### Work to be completed
Check each line of the entries below for the string "rowid"; copy every line where it appears.

● ● ●

(** X16. In a run without hb_report and sosreport archives, whatever the
    readers of archives are, [logparser] reads the system logs first: every
    row of a system log has a smaller rowid than every row of a pacemaker
    log, so of two records with the same timestamp, one from each, the
    report lists the one from the system log first. *)
Theorem system_rows_come_first :
  forall hb_report_parser sosreport_parser
         now_year system_log pacemaker_log date_begin date_end c1 c2,
    logfile_parser now_year system_log "s" [] = Returns c1 ->
    logfile_parser now_year pacemaker_log "p" c1 = Returns c2 ->
    Run.logparser hb_report_parser sosreport_parser
      now_year system_log pacemaker_log None None date_begin date_end
    = Returns (sql_query date_begin date_end c2)
    /\ exists added,
         c2 = c1 ++ added
         /\ forall x y,
              In x c1 -> In y added ->
              rowid x < rowid y
              /\ (TIME x = TIME y ->
                  In x (matches date_begin date_end c2) ->
                  In y (matches date_begin date_end c2) ->
                  exists m1 m2 m3,
                    matches date_begin date_end c2 = m1 ++ x :: m2 ++ y :: m3).
Proof.
  intros hbp sosp now sys pm b e c1 c2 H1 H2.
  split.
  { rewrite logparser_plain_files. unfold logparser.
    rewrite H1; cbn [bind]; rewrite H2; reflexivity. }
  assert (St : stored c2).
  { eapply logfile_parser_stored; [| exact H2].
    eapply logfile_parser_stored; [apply stored_empty | exact H1]. }
  destruct (ingestion_appends_lemma _ _ _ _ H2) as (added & E & _).
  exists added. split; [exact E |].
  intros x y Hx Hy.
  destruct (in_split _ _ Hx) as (l1 & l2 & E1).
  destruct (in_split _ _ Hy) as (a1 & a2 & E2).
  assert (D : c2 = l1 ++ x :: (l2 ++ a1) ++ y :: a2).
  { rewrite E, E1, E2, <- !app_assoc. reflexivity. }
  pose proof (@inserted_before _ _ _ _ _ _ St D) as L.
  split; [exact L |]. intros ET Ix Iy.
  assert (Nxy : x <> y) by (intros ->; lia).
  pose proof (matches_sorted b e St) as Srt.
  destruct (@in_two_split _ _ _ Ix Iy Nxy) as [(m1 & m2 & m3 & Em) | (m1 & m2 & m3 & Em)].
  - exists m1, m2, m3. exact Em.
  - exfalso. rewrite Em in Srt. apply sorted_split_rel in Srt.
    destruct Srt as [H | [_ H]]; [| lia].
    rewrite ET, str_compare_refl in H. discriminate.
Qed.

Lemma system_rows_come_first_witness :
  Run.logparser (fun _ _ => SysExit) (fun _ _ => SysExit)
    2026 [Some [line_system]] [Some [line_good]] None None None None
  = Returns (sql_query None None [row_system; row_pacemaker])
  /\ rowid row_system < rowid row_pacemaker
  /\ exists m1 m2 m3,
       matches None None [row_system; row_pacemaker]
       = m1 ++ row_system :: m2 ++ row_pacemaker :: m3.
Proof.
  destruct (@system_rows_come_first (fun _ _ => SysExit) (fun _ _ => SysExit)
              2026 [Some [line_system]] [Some [line_good]] None None
              [row_system] [row_system; row_pacemaker])
    as (R & added & E & F).
  - vm_compute. reflexivity.
  - vm_compute. reflexivity.
  - split; [exact R |].
    assert (A : added = [row_pacemaker]) by (injection E as <-; reflexivity).
    destruct (F row_system row_pacemaker) as (L & O).
    + left. reflexivity.
    + rewrite A. left. reflexivity.
    + split; [exact L |]. apply O.
      * reflexivity.
      * vm_compute. left. reflexivity.
      * vm_compute. right. left. reflexivity.
Defined.
(** Two packages depending on each other: marking the first one returns
    [true] and marks both. *)
Lemma mark_cycle st a b pa pb :
  a <> b ->
  find_name a (by_name st) = Some pa -> find_name b (by_name st) = Some pb ->
  depends pa = [b] -> depends pb = [a] -> wanted pa = false ->
  exists st', mark_wanted_by_name a st = Ok true st' /\
              is_wanted st' a = true /\ is_wanted st' b = true.
Proof.
  intros Hab Fa Fb Da Db Wa.
  pose proof (find_name_two _ _ _ _ _ Hab Fa Fb) as L.
  unfold mark_wanted_by_name.
  destruct (List.length (by_name st)) as [|[|k]]; [lia|lia|].
  assert (Fb1 : find_name b (by_name (marked a st)) = Some pb)
    by (rewrite find_marked_other; auto).
  assert (Fa1 : find_name a (by_name (marked a st)) = Some (mark_wanted pa))
    by (apply find_marked_same; exact Fa).
  rewrite (mark_f_unwanted _ _ _ _ Fa Wa), Da.
  destruct (wanted pb) eqn:Wb.
  - exists (marked a st).
    rewrite (bind_Ok _ _ _ tt (marked a st)); [unfold is_wanted; rewrite Fa1, Fb1; auto|].
    rewrite for_each_one. erewrite bind_Ok; [reflexivity|].
    apply satisfy_dep_found. apply (mark_f_wanted _ _ _ _ Fb1 Wb).
  - set (s2 := marked b (marked a st)).
    assert (Fa2 : find_name a (by_name s2) = Some (mark_wanted pa))
      by (unfold s2; rewrite find_marked_other; auto).
    assert (Fb2 : find_name b (by_name s2) = Some (mark_wanted pb))
      by (apply find_marked_same; exact Fb1).
    exists s2.
    rewrite (bind_Ok _ _ _ tt s2); [unfold is_wanted; rewrite Fa2, Fb2; auto|].
    rewrite for_each_one. erewrite bind_Ok; [reflexivity|].
    apply satisfy_dep_found.
    rewrite (mark_f_unwanted _ _ _ _ Fb1 Wb), Db.
    erewrite bind_Ok; [reflexivity|].
    rewrite for_each_one. erewrite bind_Ok; [reflexivity|].
    apply satisfy_dep_found.
    apply (mark_f_wanted _ _ _ _ Fa2); reflexivity.
Qed.

(** C4: [mark_wanted_by_name] always terminates within its recursion
    bound (the fuel is never exhausted, on any graph, cyclic or not), and
    on two packages A and B depending on each other, marking A returns
    [true] without error and marks both. *)
Theorem mark_terminates :
  (forall n st st', mark_wanted_by_name n st <> Raise OutOfFuel st') /\
  (forall st a b pa pb,
     a <> b ->
     find_name a (by_name st) = Some pa -> find_name b (by_name st) = Some pb ->
     depends pa = [b] -> depends pb = [a] -> wanted pa = false ->
     exists st', mark_wanted_by_name a st = Ok true st' /\
                 is_wanted st' a = true /\ is_wanted st' b = true).
Proof. split; [apply mark_no_fuel_error|apply mark_cycle]. Qed.







(** C3 (amended): in a graph built by [add], if package [Y] is not wanted
    yet and depends on [V], no package is named [V] and package [X]
    provides [V], then a call [mark_wanted_by_name Y] that completes
    without error returns [true] and leaves both [Y] and [X] wanted.  (It
    raises instead when another dependency met by the traversal is
    unresolvable.) *)
Theorem mark_alias_dependency st y py v x px b st' :
  wf st ->
  find_name y (by_name st) = Some py -> wanted py = false -> In v (depends py) ->
  find_name v (by_name st) = None ->
  find_name x (by_name st) = Some px -> In v (provides px) ->
  mark_wanted_by_name y st = Ok b st' ->
  b = true /\ is_wanted st' y = true /\ is_wanted st' x = true.
Proof.
  intros [_ [_ Wp]] Fy Wy Hv Fv Fx Px H.
  destruct (mark_f_found_ok _ _ _ _ _ _ Fy H) as [-> Wy'].
  split; [reflexivity|split; [exact Wy'|]].
  unfold mark_wanted_by_name in H.
  pose proof (find_name_length _ _ _ Fy) as L.
  destruct (List.length (by_name st)) as [|k]; [lia|].
  rewrite (mark_f_unwanted _ _ _ _ Fy Wy) in H.
  apply then_ret_true in H as [_ [[] Hfe]].
  destruct (for_each_in _ _ v _ _
              (fun d => pres_satisfy _ py d (pres_mark (S k))) Hfe Hv) as [s1 [s2 [Le1 [Hs Le2]]]].
  pose proof (le_st_trans _ _ _ (le_marked y st) Le1) as Le1'.
  unfold satisfy_dep in Hs.
  apply bind_ok in Hs as [b1 [s3 [H1 H2]]].
  rewrite (mark_f_not_found _ _ _ (le_find_none _ _ _ Le1' Fv)) in H1.
  injection H1 as <- <-. cbv beta iota in H2.
  apply bind_ok in H2 as [b2 [s4 [H3 H4]]].
  destruct (Wp x px v (find_name_in _ _ _ Fx) Px) as [ns [Pv Hx]].
  unfold mark_wanted_by_provided in H3.
  destruct Le1' as [Prov Le1'']. rewrite Prov, Pv in H3.
  apply then_ret_true in H3 as [-> [[] H3]].
  injection H4 as <-.
  destruct (for_each_in _ _ x _ _
              (fun n => pres_bind _ _ (pres_mark (S k) n) (fun _ => pres_ret tt)) H3 Hx)
    as [s5 [s6 [Le3 [Hs5 Le4]]]].
  apply bind_ok in Hs5 as [b3 [s7 [H5 H6]]].
  injection H6 as <-.
  assert (Le5 : le_st st s5) by (eapply le_st_trans; [|exact Le3]; split; assumption).
  destruct (le_find_some _ _ _ _ Le5 Fx) as [px' Fx'].
  destruct (mark_f_found_ok _ _ _ _ _ _ Fx' H5) as [_ Wx].
  apply (le_is_wanted s7); [|exact Wx].
  eapply le_st_trans; [exact Le4|exact Le2].
Qed.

● ● ●

### The completed task
    row of a system log has a smaller rowid than every row of a pacemaker
              rowid x < rowid y
  /\ rowid row_system < rowid row_pacemaker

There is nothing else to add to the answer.